Techniques for Surface Modification of Aqueous-Stable Superparamagnetic Iron Oxide Nanoparticles

Abstract

Background: The iron oxide nanoparticles involved in this study are unique in their superparamagnetic properties, defined as their ability to flip the direction of their magnetic field under influence of temperature. This property has a variety of environmental and biomedical uses. Indeed, the exchange of ligands on the surface of these particles enables exploration of such applications. The purpose of this study is to determine an efficient method of ligand exchange in order to standardize the surface modification of these iron oxide nanoparticles (IONPs). Namely, the primary methods of ligand exchange to be evaluated are shaking and sonication of reaction mixtures. As part of this method comparison, the exchange of oleic acid (OA) ligands for 3,4-Dihydroxyphenylacetic acid (DOPAC) ligands serves as a general model for method comparison. When comparing methods, both time and quantity of materials required are considered. The quality of the final product is also considered, assessed by factors such as oxidation state, colloidal stability, and extent of ligand exchange.

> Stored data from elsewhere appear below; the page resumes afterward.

(** * NBA salary model: valuation and projection engine

    A shallow embedding of the calculator's core (season clock, aging
    model, valuation engine, projection pipeline) and the properties its
    design document states about it.

    Numbers.  JavaScript numbers are IEEE-754 doubles.  This development
    reads every number as a real ([R]) and every arithmetic operation as
    the exact one; [NaN] and the infinities are outside the model.
    [Date] values are their integer millisecond time stamps. *)

From Stdlib Require Import Reals Lra Lia ZArith List.
From Stdlib Require Import Zfloor.
From stdpp Require Import base gmap strings.

#[local] Open Scope R_scope.

(** ** The fragment of JavaScript the sources rely on *)

Module Js.

(** A call either completes with a value or abruptly.  [TypeError] is
    the exception raised when a property of [undefined] is read;
    [UndefinedValue] marks an [undefined] reaching a place where the
    code needs a number; [NotANumber] marks arithmetic on something that
    is not a number, where JavaScript goes on with [NaN]. *)
Inductive abnormal : Type := TypeError | UndefinedValue | NotANumber.

Inductive completion (A : Type) : Type :=
| Normal (a : A)
| Abrupt (e : abnormal).
Arguments Normal {A} a.
Arguments Abrupt {A} e.

Definition bind {A B} (c : completion A) (k : A -> completion B)
  : completion B :=
  match c with
  | Normal a => k a
  | Abrupt e => Abrupt e
  end.

(** The values a string-keyed lookup in one of the constant tables can
    give: a string stored in the table, something inherited from
    [Object.prototype] (a function, or the prototype itself), or
    [undefined]. *)
Inductive value : Type :=
| Str (s : string)
| Inherited (name : string)
| Undefined.

(** Property names every plain object inherits from
    [Object.prototype]. *)
Definition Object_prototype : list string :=
  [ "constructor"; "hasOwnProperty"; "isPrototypeOf";
    "propertyIsEnumerable"; "toLocaleString"; "toString"; "valueOf";
    "__proto__"; "__defineGetter__"; "__defineSetter__";
    "__lookupGetter__"; "__lookupSetter__" ]%string.

Definition inherited (key : string) : bool :=
  bool_decide (key ∈ Object_prototype).

(** [obj[key]] for an object literal whose own properties are [own]:
    own properties first, then the prototype chain. *)
Definition get (own : gmap string string) (key : string) : value :=
  match own !! key with
  | Some s => Str s
  | None => if inherited key then Inherited key else Undefined
  end.
(** * Arke Edit SDK: the edit orchestration engine

    A shallow embedding of [src/diff.ts] (DiffEngine), [src/prompts.ts]
    (PromptBuilder), [src/client.ts] (ArkeClient) and [src/session.ts]
    (EditSession), and the properties of the design document checked
    against them.

    Conventions.
    - A JavaScript string is the list of its UTF-16 code units.
    - A [Record<string, string>] is an association list in insertion
      order, which is the order [Object.entries] enumerates (keys are
      component names and prompt targets, none of them an array index).
    - The npm package [diff] is external: its two entry points are the
      fields of the class [DiffLibrary].
    - The network is a script of outcomes consumed by [fetch], one per
      call; every request and every sleep is recorded in a log. *)

From Stdlib Require Import ZArith NArith Lia Bool.
From stdpp Require Import base list strings pretty.
(** A falsy look-up: one warning, and nothing else. *)
Lemma handleCardClick_unconfigured (link : Elem) (section : string) (w : World) :
  truthy (targetUrl section) = false ->
  App.handleCardClick URL_new CONFIG link section w
  = (Ret tt, log Warn ("No URL configured for section: " ++ section) w).
Proof.
  unfold targetUrl. intros H. unfold App.handleCardClick. now rewrite H.
Qed.

(** A truthy look-up that fails validation: one error, and nothing else. *)
Lemma handleCardClick_rejected (link : Elem) (section : string) (w : World) :
  truthy (targetUrl section) = true ->
  valid section = false ->
  App.handleCardClick URL_new CONFIG link section w
  = (Ret tt,
     log Error ("Invalid or unauthorized URL: " ++ display (targetUrl section))
         w).
Proof.
  unfold valid, targetUrl. intros H Hv. unfold App.handleCardClick.
  now rewrite H, Hv.
Qed.

(** A look-up that passes validation: the link is marked as loading and
    the navigation is scheduled, after the smaller of the two delays;
    nothing is logged and the location is not touched yet. *)
Lemma handleCardClick_accepted (link : Elem) (section : string) (w : World) :
  truthy (targetUrl section) = true ->
  valid section = true ->
  exists w',
    App.handleCardClick URL_new CONFIG link section w = (Ret tt, w')
    /\ console w' = console w
    /\ location_href w' = location_href w
    /\ textContent w' link = "載入中..."
    /\ style w' link "opacity" = Some (Css "0.7")
    /\ timers w'
       = snd (Timers.setTimeout
                (Navigate (targetUrl section) link (textContent w link))
                (Z.to_nat (Z.min (Config.navigationDelay CONFIG)
                                 (Config.maxRedirectDelay CONFIG)))
                (timers w)).
Proof.
  unfold valid, targetUrl. intros H Hv. unfold App.handleCardClick.
  rewrite H, Hv. cbn [negb]. eexists. split; [reflexivity|].
  cbn. rewrite Nat.eqb_refl. repeat split.
Qed.

(** The click schedules something only for a target that passed
    validation, and never changes the location itself. *)
Lemma handleCardClick_schedules_only_validated
      (link : Elem) (section : string) (w : World) :
  (timers (snd (App.handleCardClick URL_new CONFIG link section w))
   <> timers w -> valid section = true)
  /\ location_href (snd (App.handleCardClick URL_new CONFIG link section w))
     = location_href w.
Proof.
  destruct (truthy (targetUrl section)) eqn:H.
  - destruct (valid section) eqn:Hv.
    + split; [reflexivity|].
      destruct (handleCardClick_accepted link section w H Hv)
        as (w' & -> & _ & Hl & _). exact Hl.
    + rewrite (handleCardClick_rejected link section w H Hv).
      split; [intros Hn; now elim Hn | reflexivity].
  - rewrite (handleCardClick_unconfigured link section w H).
    split; [intros Hn; now elim Hn | reflexivity].
Qed.

(** A section that is no property at all, own or inherited, is warned
    about. *)
Lemma handleCardClick_absent (link : Elem) (section : string) (w : World) :
  assoc section (Config.urls CONFIG) = None ->
  inherited section = false ->
  App.handleCardClick URL_new CONFIG link section w
  = (Ret tt, log Warn ("No URL configured for section: " ++ section) w).
Proof.
  intros Ha Hi. apply handleCardClick_unconfigured.
  unfold targetUrl, lookup. now rewrite Ha, Hi.
Qed.
(** * A discrete-time simulator of threads, cores and synchronisation

    Shallow embedding of [script.js]: the classes [Thread], [Semaphore],
    [Monitor], [CPUCore], [Scheduler] and [SimulationEngine].

    JavaScript objects are shared by reference.  A [Thread] object is reached
    from the engine's thread list, the ready and blocked queues, the cores and
    the queues of semaphores and monitors at the same time, so threads live in
    a store ([heap]) and every collection holds references ([ref], an index of
    the store).  Semaphores and monitors are reached through the name-keyed
    registries only, so the registries hold them by value.  Numbers are
    integers ([Z]); the execution cursor indexes an array and is a [nat]. *)

From stdpp Require Import gmap gmultiset strings list fin_maps pretty.

Local Open Scope Z_scope.

(** A reference to a [Thread] object: its index in the store. *)
Abbreviation ref := nat (only parsing).

(** ** Instructions: [{ type, resource }] *)

Inductive InstrType :=
  | compute | wait | signal
  | enter_monitor | exit_monitor | monitor_wait | monitor_signal.

Record Instruction := { type : InstrType; resource : option string }.

Inductive ThreadState := NEW | READY | RUNNING | BLOCKED | TERMINATED.
Lemma generateDiffLines_of_loop (original modified : string) (st : Loop.state) :
  diffLoop (Js.split original) (Js.split modified) = Some st ->
  generateDiffLines original modified = Loop.lines st.
Proof.
  intro H. unfold generateDiffLines, generateDiffLines_opt. now rewrite H.
Qed.

(** X18.  Lines inserted: when no line of [t] is a line of [s], the diff
    of [s] against [t], a line feed and [s] adds the lines of [t] and
    keeps the lines of [s]; and with a text [p] in front of both, the diff
    keeps the lines of [p], adds the lines of [t] and keeps the lines of
    [s], with the line numbers of the two sides. *)
Theorem X18_lines_inserted (p t s : string) :
  (forall x, In x (Js.split t) -> ~ In x (Js.split s)) ->
  generateDiffLines s (t ++ Js.newline ++ s)%string =
    addFrom 1 (Js.split t) ++ unchangedFrom 1 (S (lineCount t)) (Js.split s) /\
  generateDiffLines (p ++ Js.newline ++ s)%string
                    (p ++ Js.newline ++ t ++ Js.newline ++ s)%string =
    unchangedFrom 1 1 (Js.split p)
    ++ addFrom (S (lineCount p)) (Js.split t)
    ++ unchangedFrom (S (lineCount p)) (S (lineCount p + lineCount t)) (Js.split s).
Proof.
  intro Hfresh. unfold lineCount. split.
  - destruct (diffLoop_insert [] (Js.split t) (Js.split s) Hfresh) as [st [Hrun Hls]].
    simpl in Hrun. rewrite <- split_app in Hrun.
    now rewrite (generateDiffLines_of_loop _ _ _ Hrun).
  - destruct (diffLoop_insert (Js.split p) (Js.split t) (Js.split s) Hfresh)
      as [st [Hrun Hls]].
    rewrite <- !split_app in Hrun.
    now rewrite (generateDiffLines_of_loop _ _ _ Hrun).
Qed.

(** X18, for the texts [p], [t], [s] of one line each. *)
Lemma X18_lines_inserted_witness :
  generateDiffLines "s" ("t" ++ Js.newline ++ "s")%string =
    addFrom 1 (Js.split "t") ++ unchangedFrom 1 (S (lineCount "t")) (Js.split "s") /\
  generateDiffLines ("p" ++ Js.newline ++ "s")%string
                    ("p" ++ Js.newline ++ "t" ++ Js.newline ++ "s")%string =
    unchangedFrom 1 1 (Js.split "p")
    ++ addFrom (S (lineCount "p")) (Js.split "t")
    ++ unchangedFrom (S (lineCount "p")) (S (lineCount "p" + lineCount "t"))
                     (Js.split "s").
Proof.
  apply (X18_lines_inserted "p" "t" "s").
  intros x [<-|[]] [H|[]]. discriminate.
Defined.

(** X19.  Lines deleted: when no line of [t] is a line of [s], the diff of
    [t], a line feed and [s] against [s] removes the lines of [t] and
    keeps the lines of [s]; and with a text [p] in front of both, the diff
    keeps the lines of [p], removes the lines of [t] and keeps the lines
    of [s]. *)
Theorem X19_lines_deleted (p t s : string) :
  (forall x, In x (Js.split t) -> ~ In x (Js.split s)) ->
  generateDiffLines (t ++ Js.newline ++ s)%string s =
    removeFrom 1 (Js.split t) ++ unchangedFrom (S (lineCount t)) 1 (Js.split s) /\
  generateDiffLines (p ++ Js.newline ++ t ++ Js.newline ++ s)%string
                    (p ++ Js.newline ++ s)%string =
    unchangedFrom 1 1 (Js.split p)
    ++ removeFrom (S (lineCount p)) (Js.split t)
    ++ unchangedFrom (S (lineCount p + lineCount t)) (S (lineCount p)) (Js.split s).
Proof.
  intro Hgone. unfold lineCount. split.
  - destruct (diffLoop_delete [] (Js.split t) (Js.split s) Hgone) as [st [Hrun Hls]].
    simpl in Hrun. rewrite <- split_app in Hrun.
    now rewrite (generateDiffLines_of_loop _ _ _ Hrun).
  - destruct (diffLoop_delete (Js.split p) (Js.split t) (Js.split s) Hgone)
      as [st [Hrun Hls]].
    rewrite <- !split_app in Hrun.
    now rewrite (generateDiffLines_of_loop _ _ _ Hrun).
Qed.
Lemma path_join_relative (base name : string) :
  (forall c, String.get 0 name = Some c -> c <> "/"%char) ->
  path_join base name = (base ++ "/" ++ name)%string.
Proof.
  unfold path_join. destruct (String.get 0 name) as [c|]; [|reflexivity].
  intros H. specialize (H c eq_refl).
  destruct c as [[] [] [] [] [] [] [] []]; try reflexivity. contradiction.
Qed.

Lemma process_message_sentence (z T : string) (y : Z) :
  Plain z -> z <> "" -> Plain T ->
  process_message (z ++ "$GNRMC," ++ T) "/var/db" y
  = Append ("/var/db/" ++ z ++ "_" ++ display_i32 y ++ "_rmc.db") ("$GNRMC," ++ T ++ crlf).
Proof.
  intros Hz Hne HT. unfold process_message.
  change ("$GNRMC," ++ T)%string with (String "$" ("GNRMC," ++ T)).
  change ("$GNRMC," ++ T ++ crlf)%string with (String "$" ("GNRMC," ++ T ++ crlf)).
  rewrite (index_dollar z _ Hz).
  destruct z as [|c z']; [congruence|]. cbn [String.length Nat.eqb].
  rewrite (substring_prefix (String c z')), (substring_suffix (String c z')).
  change (slice (String "$" ("GNRMC," ++ T)) 3 6) with (Some "RMC").
  cbv beta iota. change (to_lowercase "RMC") with "rmc".
  rewrite path_join_relative.
  - reflexivity.
  - intros c' Hc'. cbn in Hc'. injection Hc' as <-. apply plain_not_slash.
    unfold Plain in Hz. cbn in Hz. now destruct (plain c).
Qed.

Lemma connection_loop_step (year : nat -> Z) (f : nat) (input : string) (k : nat) :
  input <> "" ->
  connection_loop year (S f) input k =
  let (buffer, rest) := read_line_split input in
  if utf8_valid buffer then
    let '(os, k', panicked) := process_buffer year (lines buffer) k in
    if panicked then os else os ++ connection_loop year f rest k'
  else [].
Proof. destruct input; [congruence|reflexivity]. Qed.

Lemma gnrmc_line (T : string) : Plain T -> all_chars line_char ("$GNRMC," ++ T) = true.
Proof. intros H. rewrite all_chars_app. apply Plain_line in H. now rewrite H. Qed.

Lemma short_message_panic (id r db : string) (y : Z) :
  id <> "" -> all_chars no_dollar id = true -> (String.length r < 5)%nat ->
  process_message (id ++ String "$" r) db y = Panic.
Proof.
  intros Hne Hd Hr. unfold process_message. rewrite (index_dollar_nd id r Hd).
  destruct id as [|c id']; [congruence|]. cbn [String.length Nat.eqb].
  rewrite (substring_suffix (String c id')).
  unfold slice. replace (Nat.leb 6 (String.length (String "$" r))) with false.
  - reflexivity.
  - symmetry. apply Nat.leb_gt. cbn. lia.
Qed.

(** X11: a line whose text from its first ['$'] has fewer than 6 bytes
    makes [process_message] panic at [&message[3..6]]. *)
Theorem process_message_short_panics (id r db : string) (y : Z) :
  id <> "" -> all_chars no_dollar id = true -> (String.length r < 5)%nat ->
  process_message (id ++ String "$" r) db y = Panic.
Proof. apply short_message_panic. Qed.

Lemma connection_loop_line (year : nat -> Z) (f : nat) (L rest : string) (k : nat) :
  all_chars line_char L = true ->
  connection_loop year (S f) ((L ++ crlf) ++ rest) k =
  let '(os, k', panicked) := process_buffer year [L] k in
  if panicked then os else os ++ connection_loop year f rest k'.
Proof.
  intros HL. rewrite connection_loop_step by (destruct L; discriminate).
  rewrite read_line_split_line, utf8_valid_line, lines_line by exact HL. reflexivity.
Qed.

Lemma crlf_lines_length (ls : list string) :
  (length ls <= String.length (concat_str (map (fun l => (l ++ crlf)%string) ls)))%nat.
Proof.
  induction ls as [|l ls IH]; cbn [length map concat_str]; [lia|].
  rewrite !length_append. cbn [String.length crlf]. lia.
Qed.

Lemma short_line_after_lines (year : nat -> Z) (id r : string) :
  id <> "" -> all_chars no_dollar id = true ->
  all_chars line_char id = true -> all_chars line_char r = true ->
  (String.length r < 5)%nat ->
  forall ls k, (forall l, In l ls -> all_chars line_char l = true) ->
  exists outs, forall fuel rest, (length ls < fuel)%nat ->
    connection_loop year fuel
      (concat_str (map (fun l => (l ++ crlf)%string) ls) ++ ((id ++ String "$" r) ++ crlf) ++ rest) k
    = outs ++ [Panic].
Proof.
  intros Hne Hd Hl Hr Hlen.
  assert (HL : all_chars line_char (id ++ String "$" r) = true).
  { rewrite all_chars_app, Hl. cbn. exact Hr. }
  induction ls as [|l ls IH]; intros k Hls.
  - exists []. intros [|f] rest Hf; [cbn in Hf; lia|].
    cbn [map concat_str]. change (("" ++ ?x)%string) with x.
    rewrite connection_loop_line by exact HL. cbn [process_buffer].
    replace (String.eqb (id ++ String "$" r) "") with false by (destruct id; [congruence|reflexivity]).
    rewrite short_message_panic by assumption. reflexivity.
  - assert (Hl0 : all_chars line_char l = true) by (apply Hls; now left).
    destruct (process_buffer year [l] k) as [[os k'] p] eqn:Hb.
    destruct p.
    + exists []. intros [|f] rest Hf; [cbn in Hf; lia|].
      cbn [map concat_str]. rewrite string_app_assoc, connection_loop_line by exact Hl0.
      rewrite Hb. cbn [process_buffer] in Hb.
      destruct (String.eqb l ""); [discriminate|].
      destruct (process_message l "/var/db" (year k)); cbn in Hb; try discriminate.
      injection Hb as <- _. reflexivity.
    + destruct (IH k' (fun l' H => Hls l' (or_intror H))) as [outs Houts].
      exists (os ++ outs). intros [|f] rest Hf; [cbn in Hf; lia|].
      cbn [map concat_str]. rewrite string_app_assoc, connection_loop_line by exact Hl0.
      rewrite Hb, Houts by (cbn in Hf; lia). now rewrite app_assoc.
Qed.

(** X12: after any number of CR LF terminated ASCII lines, a CR LF
    terminated ASCII line with an id before its first ['$'] and fewer than
    6 bytes from that ['$'] ends the connection thread: its outcomes end
    with the panic, and nothing the peer sends after that line changes
    them. *)
Theorem short_line_ends_connection (year : nat -> Z) (ls : list string) (id r rest : string) :
  (forall l, In l ls -> all_chars line_char l = true) ->
  id <> "" -> all_chars no_dollar id = true ->
  all_chars line_char id = true -> all_chars line_char r = true ->
  (String.length r < 5)%nat ->
  connection year (concat_str (map (fun l => (l ++ crlf)%string) ls) ++ ((id ++ String "$" r) ++ crlf) ++ rest)
  = connection year (concat_str (map (fun l => (l ++ crlf)%string) ls) ++ (id ++ String "$" r) ++ crlf) /\
  exists outs,
    connection year (concat_str (map (fun l => (l ++ crlf)%string) ls) ++ (id ++ String "$" r) ++ crlf)
    = outs ++ [Panic].
Proof.
  intros Hls Hne Hd Hl Hr Hlen.
  destruct (short_line_after_lines year id r Hne Hd Hl Hr Hlen ls 0 Hls) as [outs H].
  assert (Hlen2 : forall rest',
    (length ls < String.length (concat_str (map (fun l => (l ++ crlf)%string) ls)
                                ++ ((id ++ String "$" r) ++ crlf) ++ rest'))%nat).
  { intros rest'. pose proof (crlf_lines_length ls).
    rewrite !length_append. cbn [String.length crlf]. lia. }
  unfold connection. split.
  - rewrite (H _ rest (Hlen2 rest)).
    pose proof (H _ "" (Hlen2 "")) as H0. rewrite append_empty_r in H0.
    rewrite <- string_app_assoc in H0 |- *. now rewrite H0.
  - exists outs. pose proof (H _ "" (Hlen2 "")) as H0. rewrite append_empty_r in H0.
    rewrite <- string_app_assoc in H0 |- *. exact H0.
Qed.

Lemma process_message_short_panics_witness :
  "244" <> "" /\ all_chars no_dollar "244" = true /\ (String.length "GP" < 5)%nat /\
  process_message ("244" ++ String "$" "GP") "/var/db" 2025 = Panic.
Proof.
  split_and!; [discriminate|reflexivity|cbn; lia|].
  apply (process_message_short_panics "244" "GP" "/var/db" 2025); [discriminate|reflexivity|cbn; lia].
Defined.

Lemma short_line_ends_connection_witness :
  (forall l, In l ["245$GPRMC,1"] -> all_chars line_char l = true) /\
  "244" <> "" /\ all_chars no_dollar "244" = true /\ all_chars line_char "244" = true /\
  all_chars line_char "GP" = true /\ (String.length "GP" < 5)%nat /\
  (connection (fun _ => 2025%Z)
     (concat_str (map (fun l => (l ++ crlf)%string) ["245$GPRMC,1"]) ++ (("244" ++ String "$" "GP") ++ crlf) ++ "246$GPRMC,1")
   = connection (fun _ => 2025%Z)
     (concat_str (map (fun l => (l ++ crlf)%string) ["245$GPRMC,1"]) ++ ("244" ++ String "$" "GP") ++ crlf) /\
   exists outs, connection (fun _ => 2025%Z)
     (concat_str (map (fun l => (l ++ crlf)%string) ["245$GPRMC,1"]) ++ ("244" ++ String "$" "GP") ++ crlf)
     = outs ++ [Panic]).
Proof.
  assert (H : forall l, In l ["245$GPRMC,1"] -> all_chars line_char l = true).
  { intros l [<-|[]]; reflexivity. }
  split; [exact H|]. split; [discriminate|]. do 3 (split; [reflexivity|]). split; [cbn; lia|].
  apply (short_line_ends_connection (fun _ => 2025%Z) ["245$GPRMC,1"] "244" "GP" "246$GPRMC,1");
    [exact H|discriminate|reflexivity|reflexivity|reflexivity|cbn; lia].
Defined.

Section Stream.
Variable year : nat -> Z.
Variable mmsi : Z.

(** The file a location sentence of sender [id] lands in, at the [k]-th call. *)
Definition sentence_file (k : nat) (id : Z) : string :=
  "/var/db/" ++ Fmt.z_to_dec id ++ "_" ++ display_i32 (year k) ++ "_rmc.db".

(** The outcomes [outs] append, in order, each sentence of [ps] without its
    leading MMSI to the file of its sender. *)
Fixpoint filed (k : nat) (ms : list (ParsedMessage * Utc)) (ps : list string)
    (outs : list Outcome) : Prop :=
  match ms, ps, outs with
  | [], [], [] => True
  | (m, _) :: ms', p :: ps', o :: outs' =>
      (exists data, p = (Fmt.z_to_dec (sender_id mmsi m) ++ data)%string
                    /\ o = Append (sentence_file k (sender_id mmsi m)) data)
      /\ filed (S k) ms' ps' outs'
  | _, _, _ => False
  end.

Methods: Three methods of ligand exchange are performed, after which their products are compared. The first method involves shaking the mixture overnight for a duration of 18 hr. The second method involves sonication for a duration of 30 min. The third method involves sonication of the reaction mixture for an additional 30 min. (duration of 60 min. in total).
Results: The products were analyzed using Fourier-transform infrared spectroscopy (FT-IR), zeta potential measurements, thermogravimetric analysis (TGA), and x-ray photoelectron spectroscopy. FT-IR measurements indicate that the one-time sonication method leads to the surface of the IONPs bearing the most residual oleic acid, a disadvantageous result. TGA analysis indicates that the twice-sonicated product is more favourable than the once-sonicated product.

Limitations: Larger data sets of FT-IR, TGA, zeta potential, and XPS must be collected before the best method may be confirmed. Zeta potential measurements must be repeated for the shaken product at a concentration that matches that of the other products. As such, a direct comparison may be made. TGA must also be repeated for the shaking product in order to eliminate possible inaccuracies. Namely, these could result from technical difficulties encountered in the measurement discussed above. While zeta potential measurements indicate that the twice-sonicated product has the highest colloidal stability, XPS measurements did not vary significantly enough between methods to suggest a most advantageous method.

Conclusion: According to the TGA and zeta potential measurements, the twice-sonicated product appears to be most favourable in terms of coverage. XPS suggests that all methods are comparable in terms of oxidation of the IONPs’ iron.